## TASK GOAL
Answer with the exact lines of the following material from the one containing "Fixpoint lstrip (s" through the one containing "Definition strip (s", both end lines included.

## RECORDS PROVIDED
★ ★ ★ ★

(** * MediBot (main.py): payload construction, reply extraction and the
      submit handler, over a small model of the Python store.

    The script keeps its conversation in a Python list of dicts
    ([st.session_state.messages]) and [get_medibot_reply] builds a second
    list of dicts, one of which it mutates in place when an attachment is
    given.  Lists and dicts are therefore objects in a store, values refer
    to them by location, and every statement of the source is a step of a
    state-and-exception monad over that store. *)

From Stdlib Require Import Ascii String.
From stdpp Require Import base numbers option list strings gmap.

Open Scope string_scope.
Open Scope list_scope.
Open Scope stdpp_scope.

(** ** Python strings

    A [str] is a sequence of Unicode code points. *)

Abbreviation pystr := (list N) (only parsing).

(** An ASCII literal of the source, as code points. *)
Definition lit (s : string) : pystr :=
  (fun c => N_of_ascii c) <$> list_ascii_of_string s.

(** [str.isspace] on one character (CPython's [_PyUnicode_IsWhitespace]). *)
Definition py_isspace (c : N) : bool :=
  ((9 <=? c) && (c <=? 13) || (28 <=? c) && (c <=? 32)
   || (c =? 133) || (c =? 160) || (c =? 5760)
   || (8192 <=? c) && (c <=? 8202)
   || (c =? 8232) || (c =? 8233) || (c =? 8239) || (c =? 8287)
   || (c =? 12288))%N.

Fixpoint lstrip (s : pystr) : pystr :=
  match s with
  | c :: s' => if py_isspace c then lstrip s' else s
  | [] => []
  end.

Definition rstrip (s : pystr) : pystr := reverse (lstrip (reverse s)).

(** [s.strip()] *)
Definition strip (s : pystr) : pystr := rstrip (lstrip s).

(** Truth value of a [str]: the empty string is false. *)
Definition str_truthy (s : pystr) : bool :=
  match s with [] => false | _ => true end.

(** ** Values, objects, store *)

Abbreviation loc := nat (only parsing).

Inductive val :=
  | VNone
  | VStr (s : pystr)
  | VRef (l : loc).

Inductive obj :=
  | ODict (d : gmap string val)
  | OList (xs : list val).

#[global] Instance val_eq_dec : EqDecision val.
Proof. solve_decision. Defined.

(** What the remote chat API is given: turns with a role and parts; a part
    is a text, Python's [None], or inline data with its MIME type. *)
Inductive part :=
  | PText (s : pystr)
  | PNull
  | PInline (mime data : pystr).

Record turn := Turn { t_role : pystr; t_parts : list part }.

#[global] Instance part_eq_dec : EqDecision part.
Proof. solve_decision. Defined.

#[global] Instance turn_eq_dec : EqDecision turn.
Proof. solve_decision. Defined.

(** Python exceptions the script can meet (all subclasses of [Exception]). *)
Inductive exn :=
  | IndexError
  | KeyError (k : string)
  | AttributeError
  | TypeError
  | ValueError (detail : pystr)
  | RemoteError (detail : pystr).

(** Observable effects, in program order. *)
Inductive event :=
  | EvSend (history : list turn) (content : val)
  | EvPrint (text : pystr)
  | EvStError (e : exn)
  | EvRerun.

Record state := State { heap : list obj; trace : list event }.

(** A step ends normally, raises a Python exception, or is [Stuck]: the
    model does not cover it (a dangling location, a value of a type the
    annotations exclude where the model has no rule, or a loop that outran
    its budget).  [Stuck] is not an exception: no handler catches it. *)
Inductive result (A : Type) :=
  | Ok (a : A)
  | Raise (e : exn)
  | Stuck.
Arguments Ok {A} a.
Arguments Raise {A} e.
Arguments Stuck {A}.

Definition M (A : Type) : Type := state -> result A * state.

#[global] Instance M_ret : MRet M := fun A a st => (Ok a, st).

#[global] Instance M_bind : MBind M := fun A B f m st =>
  match m st with
  | (Ok a, st') => f a st'
  | (Raise e, st') => (Raise e, st')
  | (Stuck, st') => (Stuck, st')
  end.

Definition raise {A} (e : exn) : M A := fun st => (Raise e, st).
Definition stuck {A} : M A := fun st => (Stuck, st).

(** [try: body except Exception as e: handler e] *)
Definition try_except {A} (body : M A) (handler : exn -> M A) : M A :=
  fun st =>
    match body st with
    | (Raise e, st') => handler e st'
    | r => r
    end.

Definition emit (ev : event) : M unit := fun st =>
  (Ok tt, {| heap := heap st; trace := trace st ++ [ev] |}).

(** A new object gets the next free location; nothing is ever freed. *)
Definition alloc (o : obj) : M loc := fun st =>
  (Ok (length (heap st)), {| heap := heap st ++ [o]; trace := trace st |}).

Definition load (l : loc) : M obj := fun st =>
  match heap st !! l with
  | Some o => (Ok o, st)
  | None => (Stuck, st)
  end.

Definition store (l : loc) (o : obj) : M unit := fun st =>
  (Ok tt, {| heap := <[l := o]> (heap st); trace := trace st |}).

(** [v.get(k)]: only a dict has [get]; a missing key gives [None]. *)
Definition dict_get (v : val) (k : string) : M val :=
  match v with
  | VRef l =>
      o ← load l;
      match o with
      | ODict d => mret (default VNone (d !! k))
      | OList _ => raise AttributeError
      end
  | _ => raise AttributeError
  end.

(** [v[k]] for a string key [k]. *)
Definition subscript_key (v : val) (k : string) : M val :=
  match v with
  | VRef l =>
      o ← load l;
      match o with
      | ODict d => match d !! k with Some x => mret x | None => raise (KeyError k) end
      | OList _ => raise TypeError
      end
  | _ => raise TypeError
  end.

(** [v[-1]] for a list [v]. *)
Definition subscript_last (v : val) : M val :=
  match v with
  | VRef l =>
      o ← load l;
      match o with
      | OList xs => match last xs with Some x => mret x | None => raise IndexError end
      | ODict _ => stuck
      end
  | _ => stuck
  end.

(** [v.append(x)]: only a list has [append]; the list object is updated in
    place. *)
Definition list_append (v : val) (x : val) : M unit :=
  match v with
  | VRef l =>
      o ← load l;
      match o with
      | OList xs => store l (OList (xs ++ [x]))
      | ODict _ => raise AttributeError
      end
  | _ => raise AttributeError
  end.

(** Truth value of a list reference: a list is false when empty. *)
Definition list_truthy (v : val) : M bool :=
  match v with
  | VRef l =>
      o ← load l;
      match o with
      | OList xs => mret (match xs with [] => false | _ => true end)
      | ODict _ => stuck
      end
  | _ => stuck
  end.

(** [for x in v: body x] for a list [v].  Python's list iterator keeps an
    index and reads the list object again at every step, so a body that
    changes the list changes the iteration.  The budget is the length on
    entry plus one: a loop whose body grows the list it iterates is not
    covered. *)
Fixpoint for_each (fuel i : nat) (l : loc) (body : val -> M unit) : M unit :=
  match fuel with
  | O => stuck
  | S fuel' =>
      o ← load l;
      match o with
      | OList xs =>
          match xs !! i with
          | Some x => body x;; for_each fuel' (S i) l body
          | None => mret tt
          end
      | ODict _ => stuck
      end
  end.

Definition for_in (v : val) (body : val -> M unit) : M unit :=
  match v with
  | VRef l =>
      o ← load l;
      match o with
      | OList xs => for_each (S (length xs)) 0 l body
      | ODict _ => stuck
      end
  | _ => stuck
  end.

(** ** Reading a payload back from the store

    [conversation_history] is a list of dicts [{"role": r, "parts": ps}]
    whose parts are strings or [{"inline_data": {"mime_type": m, "data": a}}].
    The chat API is handed that structure; these functions read it. *)

Definition as_dict (o : obj) : option (gmap string val) :=
  match o with ODict d => Some d | OList _ => None end.

Definition as_list (o : obj) : option (list val) :=
  match o with OList xs => Some xs | ODict _ => None end.

Definition as_ref (v : val) : option loc :=
  match v with VRef l => Some l | _ => None end.

Definition as_str (v : val) : option pystr :=
  match v with VStr s => Some s | _ => None end.

Definition read_part (h : list obj) (v : val) : option part :=
  match v with
  | VStr s => Some (PText s)
  | VNone => Some PNull
  | VRef l =>
      d ← h !! l ≫= as_dict;
      l2 ← d !! "inline_data" ≫= as_ref;
      d2 ← h !! l2 ≫= as_dict;
      m ← d2 !! "mime_type" ≫= as_str;
      a ← d2 !! "data" ≫= as_str;
      Some (PInline m a)
  end.

Definition read_turn (h : list obj) (v : val) : option turn :=
  l ← as_ref v;
  d ← h !! l ≫= as_dict;
  r ← d !! "role" ≫= as_str;
  lp ← d !! "parts" ≫= as_ref;
  ps ← h !! lp ≫= as_list;
  parts ← mapM (read_part h) ps;
  Some (Turn r parts).

Definition read_payload (h : list obj) (v : val) : option (list turn) :=
  l ← as_ref v;
  refs ← h !! l ≫= as_list;
  mapM (read_turn h) refs.

(** The transcript as the script holds it: a list of references to dicts. *)
Definition read_messages (h : list obj) (v : val) : option (list (gmap string val)) :=
  l ← as_ref v;
  refs ← h !! l ≫= as_list;
  mapM (fun r => l' ← as_ref r; h !! l' ≫= as_dict) refs.

(** ** Constants of the source *)

Definition warning_sign : pystr := [9888%N; 65039%N].
Definition nl : pystr := [10%N].

(** [SYSTEM_PROMPT_TEMPLATE] is the text before and the text after its one
    replacement field, [{language}]. *)
Definition prompt_head : pystr :=
  lit "You are MediBot, a soft-spoken, empathetic medical advisory assistant." ++ nl ++
  lit "- Speak in a caring, calm tone." ++ nl ++
  lit "- Your primary role is to provide general, educational information about symptoms and conditions." ++ nl ++
  lit "- DO NOT provide any diagnoses, prescriptions, or definitive medical advice. This is crucial." ++ nl ++
  lit "- If the user asks an unrelated question, reply gently: '" ++ warning_sign ++
  lit " I can only help with medical-related queries.'" ++ nl ++
  lit "- For any medical query, always provide information on self-care measures and strongly recommend consulting a healthcare professional." ++ nl ++
  lit "- Use the requested language: ".

Definition prompt_tail : pystr :=
  lit "." ++ nl ++
  lit "- End every response with the disclaimer: '" ++ warning_sign ++
  lit " This is not a substitute for professional medical consultation.'" ++ nl ++ nl.

Definition SYSTEM_PROMPT_TEMPLATE : pystr * pystr := (prompt_head, prompt_tail).

(** [SYSTEM_PROMPT_TEMPLATE.format(language=language)] *)
Definition system_prompt (language : pystr) : pystr :=
  SYSTEM_PROMPT_TEMPLATE.1 ++ language ++ SYSTEM_PROMPT_TEMPLATE.2.

Definition ack_text : pystr :=
  lit "Understood. I will follow all the provided instructions.".

Definition safety_apology : pystr :=
  lit "I'm sorry, I cannot respond to that query. It may have been flagged for safety reasons.".

Definition retry_message : pystr :=
  lit "Sorry, I couldn't generate a response. Please try again.".

Definition internal_error : pystr :=
  lit "An internal error occurred. Please try again.".

Definition safety_settings : gmap string val :=
  {[ "HARM_CATEGORY_HARASSMENT" := VStr (lit "BLOCK_NONE");
     "HARM_CATEGORY_HATE_SPEECH" := VStr (lit "BLOCK_NONE");
     "HARM_CATEGORY_SEXUALLY_EXPLICIT" := VStr (lit "BLOCK_NONE");
     "HARM_CATEGORY_DANGEROUS_CONTENT" := VStr (lit "BLOCK_NONE") ]}.

(** ** The remote side

    What [chat.send_message] gives back, as the function reads it: the call
    raises, or returns a response (possibly a false value) with a [text] and
    a [prompt_feedback] whose safety ratings are printed.

    [response.text] is a property of the library's response object, not a
    stored field: reading it raises [ValueError] when the response holds no
    part to read (a reply that came back empty, or was withheld for
    safety), and gives the text of the parts, possibly empty, otherwise.
    A prompt the service refuses outright makes the call itself raise. *)

Inductive text_access :=
  | TextRaises (detail : pystr)
  | TextIs (s : pystr).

★ ★ ★ ★

## RESULT
Fixpoint lstrip (s : pystr) : pystr :=
  match s with
  | c :: s' => if py_isspace c then lstrip s' else s
  | [] => []
  end.

Definition rstrip (s : pystr) : pystr := reverse (lstrip (reverse s)).

(** [s.strip()] *)
Definition strip (s : pystr) : pystr := rstrip (lstrip s).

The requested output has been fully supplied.